> Exercise instructions:
Your answer is the lines below, exactly, from the one that contains "is the order" through the one that contains "[String c EmptyString]", both included.

(The data begins)

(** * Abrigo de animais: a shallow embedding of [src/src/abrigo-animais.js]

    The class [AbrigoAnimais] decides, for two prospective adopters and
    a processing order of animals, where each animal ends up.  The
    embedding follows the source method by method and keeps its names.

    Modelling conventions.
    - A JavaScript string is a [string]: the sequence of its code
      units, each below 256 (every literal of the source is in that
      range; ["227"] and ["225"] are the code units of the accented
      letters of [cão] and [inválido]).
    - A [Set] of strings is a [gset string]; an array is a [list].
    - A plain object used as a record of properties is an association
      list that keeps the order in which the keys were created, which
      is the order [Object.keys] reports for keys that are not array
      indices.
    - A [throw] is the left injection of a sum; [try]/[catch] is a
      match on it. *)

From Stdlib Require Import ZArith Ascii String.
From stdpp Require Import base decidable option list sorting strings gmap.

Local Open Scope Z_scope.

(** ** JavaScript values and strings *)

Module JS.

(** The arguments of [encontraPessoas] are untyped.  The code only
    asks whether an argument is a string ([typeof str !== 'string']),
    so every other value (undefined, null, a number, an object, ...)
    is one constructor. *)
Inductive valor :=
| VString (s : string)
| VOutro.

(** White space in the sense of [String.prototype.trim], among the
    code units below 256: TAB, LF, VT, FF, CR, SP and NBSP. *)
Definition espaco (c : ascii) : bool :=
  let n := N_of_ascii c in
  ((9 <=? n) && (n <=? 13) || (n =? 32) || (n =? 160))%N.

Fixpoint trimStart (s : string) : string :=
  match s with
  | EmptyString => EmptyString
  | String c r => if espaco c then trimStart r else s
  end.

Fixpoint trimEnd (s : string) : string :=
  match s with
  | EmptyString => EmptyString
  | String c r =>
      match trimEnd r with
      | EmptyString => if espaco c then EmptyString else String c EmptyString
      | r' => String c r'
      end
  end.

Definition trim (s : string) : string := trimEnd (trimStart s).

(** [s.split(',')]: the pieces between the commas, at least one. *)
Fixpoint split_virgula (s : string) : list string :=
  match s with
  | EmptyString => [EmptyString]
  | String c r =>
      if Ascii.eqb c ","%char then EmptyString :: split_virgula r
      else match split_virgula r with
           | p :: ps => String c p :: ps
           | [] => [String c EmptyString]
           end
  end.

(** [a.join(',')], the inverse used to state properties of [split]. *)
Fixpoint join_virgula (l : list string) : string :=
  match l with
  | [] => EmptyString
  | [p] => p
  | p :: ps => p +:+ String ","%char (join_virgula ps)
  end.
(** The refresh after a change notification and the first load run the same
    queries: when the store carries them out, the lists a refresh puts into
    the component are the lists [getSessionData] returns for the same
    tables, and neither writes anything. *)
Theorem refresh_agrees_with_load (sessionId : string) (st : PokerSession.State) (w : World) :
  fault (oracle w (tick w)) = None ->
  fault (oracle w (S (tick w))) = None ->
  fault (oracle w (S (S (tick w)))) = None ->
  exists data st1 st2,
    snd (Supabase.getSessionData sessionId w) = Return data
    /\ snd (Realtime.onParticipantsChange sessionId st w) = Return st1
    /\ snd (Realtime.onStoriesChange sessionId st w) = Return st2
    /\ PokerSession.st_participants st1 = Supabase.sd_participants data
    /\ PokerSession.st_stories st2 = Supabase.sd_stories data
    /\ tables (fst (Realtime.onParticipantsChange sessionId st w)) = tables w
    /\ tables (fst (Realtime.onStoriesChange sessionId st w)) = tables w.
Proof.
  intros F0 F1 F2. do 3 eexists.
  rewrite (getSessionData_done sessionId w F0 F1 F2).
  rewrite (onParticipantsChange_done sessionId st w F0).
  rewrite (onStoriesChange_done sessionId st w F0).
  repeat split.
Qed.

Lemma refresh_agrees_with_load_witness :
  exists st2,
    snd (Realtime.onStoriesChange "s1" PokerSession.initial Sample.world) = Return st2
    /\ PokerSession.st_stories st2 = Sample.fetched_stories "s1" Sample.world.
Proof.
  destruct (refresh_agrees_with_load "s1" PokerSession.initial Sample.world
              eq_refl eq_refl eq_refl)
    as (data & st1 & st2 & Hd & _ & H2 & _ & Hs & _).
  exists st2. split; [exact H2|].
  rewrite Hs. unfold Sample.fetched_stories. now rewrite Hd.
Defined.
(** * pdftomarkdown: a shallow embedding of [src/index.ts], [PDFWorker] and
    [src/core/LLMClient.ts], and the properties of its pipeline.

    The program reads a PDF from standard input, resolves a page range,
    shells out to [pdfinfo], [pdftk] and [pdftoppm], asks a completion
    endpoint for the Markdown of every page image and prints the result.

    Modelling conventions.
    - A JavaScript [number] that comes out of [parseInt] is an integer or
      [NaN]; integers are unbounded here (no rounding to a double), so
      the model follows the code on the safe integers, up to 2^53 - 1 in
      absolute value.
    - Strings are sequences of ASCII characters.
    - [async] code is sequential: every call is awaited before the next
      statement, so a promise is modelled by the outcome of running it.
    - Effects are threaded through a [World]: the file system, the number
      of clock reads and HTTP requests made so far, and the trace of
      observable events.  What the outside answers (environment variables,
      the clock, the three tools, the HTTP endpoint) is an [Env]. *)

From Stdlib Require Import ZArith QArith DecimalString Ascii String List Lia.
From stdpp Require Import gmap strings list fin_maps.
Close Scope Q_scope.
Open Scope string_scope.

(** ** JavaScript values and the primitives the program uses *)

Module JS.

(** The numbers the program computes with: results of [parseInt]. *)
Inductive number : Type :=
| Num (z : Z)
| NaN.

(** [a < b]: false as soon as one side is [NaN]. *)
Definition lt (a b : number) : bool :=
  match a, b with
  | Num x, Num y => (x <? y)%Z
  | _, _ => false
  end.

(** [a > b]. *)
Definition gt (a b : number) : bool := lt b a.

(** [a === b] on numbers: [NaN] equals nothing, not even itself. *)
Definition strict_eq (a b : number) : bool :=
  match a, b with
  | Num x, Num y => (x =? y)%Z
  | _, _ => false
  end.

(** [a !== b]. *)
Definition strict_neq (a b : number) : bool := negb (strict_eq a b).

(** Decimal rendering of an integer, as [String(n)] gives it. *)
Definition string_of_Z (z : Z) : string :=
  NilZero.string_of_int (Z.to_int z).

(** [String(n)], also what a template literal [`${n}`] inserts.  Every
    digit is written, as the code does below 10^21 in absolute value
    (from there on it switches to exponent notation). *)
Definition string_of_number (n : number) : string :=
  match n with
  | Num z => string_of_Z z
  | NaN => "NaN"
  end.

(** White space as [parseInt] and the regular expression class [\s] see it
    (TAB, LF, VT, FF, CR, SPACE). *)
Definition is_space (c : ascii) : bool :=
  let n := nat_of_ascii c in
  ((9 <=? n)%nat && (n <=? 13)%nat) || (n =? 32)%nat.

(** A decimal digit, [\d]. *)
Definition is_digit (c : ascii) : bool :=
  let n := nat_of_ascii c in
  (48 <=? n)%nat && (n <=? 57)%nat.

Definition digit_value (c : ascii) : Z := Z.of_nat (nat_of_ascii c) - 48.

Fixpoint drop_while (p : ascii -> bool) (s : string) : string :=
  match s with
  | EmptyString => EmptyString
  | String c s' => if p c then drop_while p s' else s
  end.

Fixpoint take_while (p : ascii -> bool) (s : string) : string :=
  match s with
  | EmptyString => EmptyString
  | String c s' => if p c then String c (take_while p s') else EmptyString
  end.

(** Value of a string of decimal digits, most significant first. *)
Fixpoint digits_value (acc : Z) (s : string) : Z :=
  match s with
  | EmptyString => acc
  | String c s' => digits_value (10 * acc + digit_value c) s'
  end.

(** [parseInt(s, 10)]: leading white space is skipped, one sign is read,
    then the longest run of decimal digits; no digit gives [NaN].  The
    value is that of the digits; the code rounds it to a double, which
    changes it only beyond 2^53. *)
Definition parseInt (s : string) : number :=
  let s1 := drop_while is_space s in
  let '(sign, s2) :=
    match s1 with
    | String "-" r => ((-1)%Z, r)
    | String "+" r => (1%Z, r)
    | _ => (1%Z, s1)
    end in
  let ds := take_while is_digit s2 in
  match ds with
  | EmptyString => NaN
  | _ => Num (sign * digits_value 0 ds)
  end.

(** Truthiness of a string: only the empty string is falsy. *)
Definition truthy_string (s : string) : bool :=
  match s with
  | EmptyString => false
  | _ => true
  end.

(The data ends)
(The data begins)

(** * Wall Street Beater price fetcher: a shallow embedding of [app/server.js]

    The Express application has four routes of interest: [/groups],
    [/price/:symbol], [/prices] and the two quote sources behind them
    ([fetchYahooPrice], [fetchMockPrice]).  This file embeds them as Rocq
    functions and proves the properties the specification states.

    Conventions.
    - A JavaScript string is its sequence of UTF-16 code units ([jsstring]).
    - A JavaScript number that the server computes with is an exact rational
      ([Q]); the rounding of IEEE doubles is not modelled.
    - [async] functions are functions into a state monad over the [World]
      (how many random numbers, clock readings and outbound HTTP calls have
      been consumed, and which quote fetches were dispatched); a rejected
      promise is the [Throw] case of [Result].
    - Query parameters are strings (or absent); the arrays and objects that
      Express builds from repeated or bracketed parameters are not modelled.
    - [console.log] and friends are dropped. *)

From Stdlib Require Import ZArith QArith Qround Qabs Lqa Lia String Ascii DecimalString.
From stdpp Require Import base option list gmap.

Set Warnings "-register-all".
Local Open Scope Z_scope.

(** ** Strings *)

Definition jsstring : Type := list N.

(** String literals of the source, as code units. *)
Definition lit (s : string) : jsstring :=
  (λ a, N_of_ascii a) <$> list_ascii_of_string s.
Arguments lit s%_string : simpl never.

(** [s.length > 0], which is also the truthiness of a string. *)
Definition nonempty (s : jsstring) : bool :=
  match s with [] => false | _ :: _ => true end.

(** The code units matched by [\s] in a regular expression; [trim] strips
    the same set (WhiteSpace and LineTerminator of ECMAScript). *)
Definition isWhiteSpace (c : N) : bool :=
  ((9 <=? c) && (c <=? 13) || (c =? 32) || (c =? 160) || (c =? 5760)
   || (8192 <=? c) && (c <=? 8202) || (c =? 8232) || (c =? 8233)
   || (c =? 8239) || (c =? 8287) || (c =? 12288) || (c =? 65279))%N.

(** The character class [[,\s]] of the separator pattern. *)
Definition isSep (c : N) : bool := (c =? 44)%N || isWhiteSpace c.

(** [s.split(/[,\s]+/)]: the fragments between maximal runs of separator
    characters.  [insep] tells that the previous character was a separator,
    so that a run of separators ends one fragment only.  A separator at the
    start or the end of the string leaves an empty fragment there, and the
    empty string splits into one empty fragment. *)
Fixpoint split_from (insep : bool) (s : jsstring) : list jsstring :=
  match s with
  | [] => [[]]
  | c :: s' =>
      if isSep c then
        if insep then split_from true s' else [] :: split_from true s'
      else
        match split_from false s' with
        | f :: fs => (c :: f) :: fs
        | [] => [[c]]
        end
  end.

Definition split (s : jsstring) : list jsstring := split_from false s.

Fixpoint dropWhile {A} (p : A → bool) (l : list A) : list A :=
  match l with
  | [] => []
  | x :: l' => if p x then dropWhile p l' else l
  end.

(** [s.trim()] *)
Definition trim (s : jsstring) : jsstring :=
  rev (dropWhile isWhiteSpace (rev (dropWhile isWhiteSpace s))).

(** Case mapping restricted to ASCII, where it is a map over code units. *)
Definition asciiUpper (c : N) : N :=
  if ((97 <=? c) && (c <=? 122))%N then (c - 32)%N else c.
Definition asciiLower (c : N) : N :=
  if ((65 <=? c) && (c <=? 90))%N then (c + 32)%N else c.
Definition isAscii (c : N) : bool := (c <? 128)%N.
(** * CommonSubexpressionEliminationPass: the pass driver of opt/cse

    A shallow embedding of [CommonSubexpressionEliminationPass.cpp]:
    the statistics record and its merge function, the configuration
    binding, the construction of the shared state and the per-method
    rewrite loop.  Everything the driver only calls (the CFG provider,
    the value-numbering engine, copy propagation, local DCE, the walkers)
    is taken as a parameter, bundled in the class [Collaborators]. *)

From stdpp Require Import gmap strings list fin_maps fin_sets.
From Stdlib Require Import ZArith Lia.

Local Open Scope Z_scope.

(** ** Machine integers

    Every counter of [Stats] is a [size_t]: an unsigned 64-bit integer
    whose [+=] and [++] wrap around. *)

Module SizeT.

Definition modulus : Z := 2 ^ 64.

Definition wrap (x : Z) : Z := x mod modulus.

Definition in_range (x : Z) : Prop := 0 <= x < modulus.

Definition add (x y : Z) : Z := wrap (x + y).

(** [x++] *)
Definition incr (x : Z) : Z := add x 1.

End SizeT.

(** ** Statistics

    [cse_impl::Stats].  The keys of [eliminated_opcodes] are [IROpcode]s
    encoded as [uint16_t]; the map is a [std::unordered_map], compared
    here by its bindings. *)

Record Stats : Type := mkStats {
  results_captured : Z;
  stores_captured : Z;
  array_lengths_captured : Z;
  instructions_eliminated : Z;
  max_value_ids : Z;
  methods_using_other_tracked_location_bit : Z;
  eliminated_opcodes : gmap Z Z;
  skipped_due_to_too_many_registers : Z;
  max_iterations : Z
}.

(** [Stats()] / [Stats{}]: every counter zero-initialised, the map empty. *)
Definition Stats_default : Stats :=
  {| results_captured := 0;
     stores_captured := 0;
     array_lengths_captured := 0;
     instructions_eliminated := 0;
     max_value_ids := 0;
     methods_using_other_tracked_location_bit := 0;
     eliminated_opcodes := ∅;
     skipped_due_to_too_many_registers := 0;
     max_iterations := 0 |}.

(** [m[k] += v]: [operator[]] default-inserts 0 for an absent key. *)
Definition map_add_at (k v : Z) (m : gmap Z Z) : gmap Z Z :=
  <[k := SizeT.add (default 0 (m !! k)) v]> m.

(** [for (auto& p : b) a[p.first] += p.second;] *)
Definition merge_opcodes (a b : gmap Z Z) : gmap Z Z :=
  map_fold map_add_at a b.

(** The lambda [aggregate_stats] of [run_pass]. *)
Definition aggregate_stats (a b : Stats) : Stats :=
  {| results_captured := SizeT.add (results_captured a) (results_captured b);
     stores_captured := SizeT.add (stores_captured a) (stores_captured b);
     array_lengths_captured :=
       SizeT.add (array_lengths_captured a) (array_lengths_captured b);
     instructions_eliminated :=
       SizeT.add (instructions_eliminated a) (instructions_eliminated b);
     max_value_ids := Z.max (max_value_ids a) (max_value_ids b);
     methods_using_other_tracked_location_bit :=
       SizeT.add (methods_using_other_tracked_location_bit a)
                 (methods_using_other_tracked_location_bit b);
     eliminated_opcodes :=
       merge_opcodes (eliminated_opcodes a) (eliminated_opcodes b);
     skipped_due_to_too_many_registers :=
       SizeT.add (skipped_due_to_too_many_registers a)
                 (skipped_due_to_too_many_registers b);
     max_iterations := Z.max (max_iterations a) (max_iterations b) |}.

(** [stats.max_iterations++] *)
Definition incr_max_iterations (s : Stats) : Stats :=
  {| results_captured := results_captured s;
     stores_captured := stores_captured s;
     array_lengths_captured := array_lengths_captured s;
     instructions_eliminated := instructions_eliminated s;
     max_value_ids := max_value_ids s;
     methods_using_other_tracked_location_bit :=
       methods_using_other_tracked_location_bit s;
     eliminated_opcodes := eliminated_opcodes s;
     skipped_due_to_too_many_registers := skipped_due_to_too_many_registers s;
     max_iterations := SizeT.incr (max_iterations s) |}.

(The data ends)
(The data begins)

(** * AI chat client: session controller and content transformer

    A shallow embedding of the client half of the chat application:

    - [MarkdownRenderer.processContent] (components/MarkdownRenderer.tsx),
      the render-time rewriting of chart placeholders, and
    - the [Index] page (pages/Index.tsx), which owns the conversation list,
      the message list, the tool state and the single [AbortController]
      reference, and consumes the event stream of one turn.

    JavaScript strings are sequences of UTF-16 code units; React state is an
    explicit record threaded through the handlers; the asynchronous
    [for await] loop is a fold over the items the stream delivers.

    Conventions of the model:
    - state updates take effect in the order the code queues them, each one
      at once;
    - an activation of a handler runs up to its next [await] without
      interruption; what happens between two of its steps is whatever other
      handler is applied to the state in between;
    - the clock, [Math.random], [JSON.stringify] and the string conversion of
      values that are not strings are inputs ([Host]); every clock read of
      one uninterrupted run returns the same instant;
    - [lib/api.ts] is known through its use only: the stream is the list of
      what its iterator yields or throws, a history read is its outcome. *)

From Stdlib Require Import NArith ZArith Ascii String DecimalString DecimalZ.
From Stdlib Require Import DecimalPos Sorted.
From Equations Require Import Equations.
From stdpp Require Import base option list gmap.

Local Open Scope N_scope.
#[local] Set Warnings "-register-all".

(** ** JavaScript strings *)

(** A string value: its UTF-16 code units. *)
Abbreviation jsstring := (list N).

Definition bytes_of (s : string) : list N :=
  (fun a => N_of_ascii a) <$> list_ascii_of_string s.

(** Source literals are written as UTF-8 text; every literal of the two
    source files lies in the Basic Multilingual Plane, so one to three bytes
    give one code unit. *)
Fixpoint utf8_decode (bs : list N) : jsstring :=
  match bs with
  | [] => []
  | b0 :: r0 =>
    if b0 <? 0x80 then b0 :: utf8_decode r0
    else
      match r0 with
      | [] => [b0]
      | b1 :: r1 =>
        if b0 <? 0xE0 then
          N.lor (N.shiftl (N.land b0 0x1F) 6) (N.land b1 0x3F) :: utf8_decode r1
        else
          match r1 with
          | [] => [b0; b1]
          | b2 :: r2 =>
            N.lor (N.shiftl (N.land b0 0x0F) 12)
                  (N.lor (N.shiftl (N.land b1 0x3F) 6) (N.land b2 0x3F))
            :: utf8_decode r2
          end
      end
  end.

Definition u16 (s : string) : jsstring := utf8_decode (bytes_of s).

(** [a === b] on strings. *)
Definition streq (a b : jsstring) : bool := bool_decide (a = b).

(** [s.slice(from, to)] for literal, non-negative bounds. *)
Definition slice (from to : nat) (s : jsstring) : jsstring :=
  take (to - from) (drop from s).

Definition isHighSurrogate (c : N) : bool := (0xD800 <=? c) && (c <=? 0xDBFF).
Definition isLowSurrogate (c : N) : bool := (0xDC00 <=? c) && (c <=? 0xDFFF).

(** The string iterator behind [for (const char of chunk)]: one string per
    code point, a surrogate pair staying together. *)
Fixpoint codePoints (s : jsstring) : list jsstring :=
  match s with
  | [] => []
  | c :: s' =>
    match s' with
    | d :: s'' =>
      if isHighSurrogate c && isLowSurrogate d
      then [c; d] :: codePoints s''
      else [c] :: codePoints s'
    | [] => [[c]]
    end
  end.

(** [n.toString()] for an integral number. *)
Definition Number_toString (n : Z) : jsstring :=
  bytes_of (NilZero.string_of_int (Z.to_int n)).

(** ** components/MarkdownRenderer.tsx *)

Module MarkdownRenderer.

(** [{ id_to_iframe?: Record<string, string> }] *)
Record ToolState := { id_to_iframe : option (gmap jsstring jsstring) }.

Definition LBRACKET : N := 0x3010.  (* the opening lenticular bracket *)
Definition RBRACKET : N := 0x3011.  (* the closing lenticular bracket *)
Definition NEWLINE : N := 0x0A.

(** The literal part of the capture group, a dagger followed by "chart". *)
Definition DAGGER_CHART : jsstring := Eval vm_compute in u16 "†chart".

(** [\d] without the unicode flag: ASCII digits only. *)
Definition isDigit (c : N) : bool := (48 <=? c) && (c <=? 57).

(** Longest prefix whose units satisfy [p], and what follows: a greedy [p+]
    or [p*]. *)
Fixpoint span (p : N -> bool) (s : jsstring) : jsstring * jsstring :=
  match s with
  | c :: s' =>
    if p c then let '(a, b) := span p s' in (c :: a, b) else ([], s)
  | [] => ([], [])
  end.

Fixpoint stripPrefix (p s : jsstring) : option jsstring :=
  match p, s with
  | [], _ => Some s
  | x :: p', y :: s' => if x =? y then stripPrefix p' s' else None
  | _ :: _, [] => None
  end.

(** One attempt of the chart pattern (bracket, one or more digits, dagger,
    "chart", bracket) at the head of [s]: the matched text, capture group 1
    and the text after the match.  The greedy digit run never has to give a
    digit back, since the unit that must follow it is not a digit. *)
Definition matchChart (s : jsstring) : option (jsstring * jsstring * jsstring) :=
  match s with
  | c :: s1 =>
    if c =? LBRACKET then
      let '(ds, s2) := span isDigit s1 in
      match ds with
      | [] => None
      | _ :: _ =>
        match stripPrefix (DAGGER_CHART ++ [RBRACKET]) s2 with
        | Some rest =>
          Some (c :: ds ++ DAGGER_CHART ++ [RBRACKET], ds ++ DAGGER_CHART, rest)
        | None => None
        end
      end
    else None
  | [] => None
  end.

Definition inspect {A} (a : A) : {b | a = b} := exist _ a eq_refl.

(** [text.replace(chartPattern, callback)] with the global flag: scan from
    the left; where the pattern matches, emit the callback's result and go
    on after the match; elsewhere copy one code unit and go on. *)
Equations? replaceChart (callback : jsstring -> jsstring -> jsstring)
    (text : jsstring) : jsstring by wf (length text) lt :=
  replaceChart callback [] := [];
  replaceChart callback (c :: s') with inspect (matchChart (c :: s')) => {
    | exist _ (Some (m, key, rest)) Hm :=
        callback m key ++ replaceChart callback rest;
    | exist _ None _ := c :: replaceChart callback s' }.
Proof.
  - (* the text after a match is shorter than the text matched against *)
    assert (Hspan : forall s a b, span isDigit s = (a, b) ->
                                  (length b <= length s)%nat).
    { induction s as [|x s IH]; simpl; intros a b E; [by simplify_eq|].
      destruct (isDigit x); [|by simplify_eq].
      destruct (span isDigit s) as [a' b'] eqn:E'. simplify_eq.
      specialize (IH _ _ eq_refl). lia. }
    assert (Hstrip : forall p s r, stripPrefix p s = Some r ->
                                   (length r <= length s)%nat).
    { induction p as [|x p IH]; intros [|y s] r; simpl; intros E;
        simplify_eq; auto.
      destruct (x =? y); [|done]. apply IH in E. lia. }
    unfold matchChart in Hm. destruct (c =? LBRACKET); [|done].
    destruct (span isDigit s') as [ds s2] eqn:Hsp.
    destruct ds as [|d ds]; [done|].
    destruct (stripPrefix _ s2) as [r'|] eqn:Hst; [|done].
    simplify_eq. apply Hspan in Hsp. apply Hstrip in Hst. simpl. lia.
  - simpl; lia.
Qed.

(The data ends)

> Exercise result:
      is the order [Object.keys] reports for keys that are not array
      indices.
    - A [throw] is the left injection of a sum; [try]/[catch] is a
      match on it. *)

From Stdlib Require Import ZArith Ascii String.
From stdpp Require Import base decidable option list sorting strings gmap.

Local Open Scope Z_scope.

(** ** JavaScript values and strings *)

Module JS.

(** The arguments of [encontraPessoas] are untyped.  The code only
    asks whether an argument is a string ([typeof str !== 'string']),
    so every other value (undefined, null, a number, an object, ...)
    is one constructor. *)
Inductive valor :=
| VString (s : string)
| VOutro.

(** White space in the sense of [String.prototype.trim], among the
    code units below 256: TAB, LF, VT, FF, CR, SP and NBSP. *)
Definition espaco (c : ascii) : bool :=
  let n := N_of_ascii c in
  ((9 <=? n) && (n <=? 13) || (n =? 32) || (n =? 160))%N.

Fixpoint trimStart (s : string) : string :=
  match s with
  | EmptyString => EmptyString
  | String c r => if espaco c then trimStart r else s
  end.

Fixpoint trimEnd (s : string) : string :=
  match s with
  | EmptyString => EmptyString
  | String c r =>
      match trimEnd r with
      | EmptyString => if espaco c then EmptyString else String c EmptyString
      | r' => String c r'
      end
  end.

Definition trim (s : string) : string := trimEnd (trimStart s).

(** [s.split(',')]: the pieces between the commas, at least one. *)
Fixpoint split_virgula (s : string) : list string :=
  match s with
  | EmptyString => [EmptyString]
  | String c r =>
      if Ascii.eqb c ","%char then EmptyString :: split_virgula r
      else match split_virgula r with
           | p :: ps => String c p :: ps
           | [] => [String c EmptyString]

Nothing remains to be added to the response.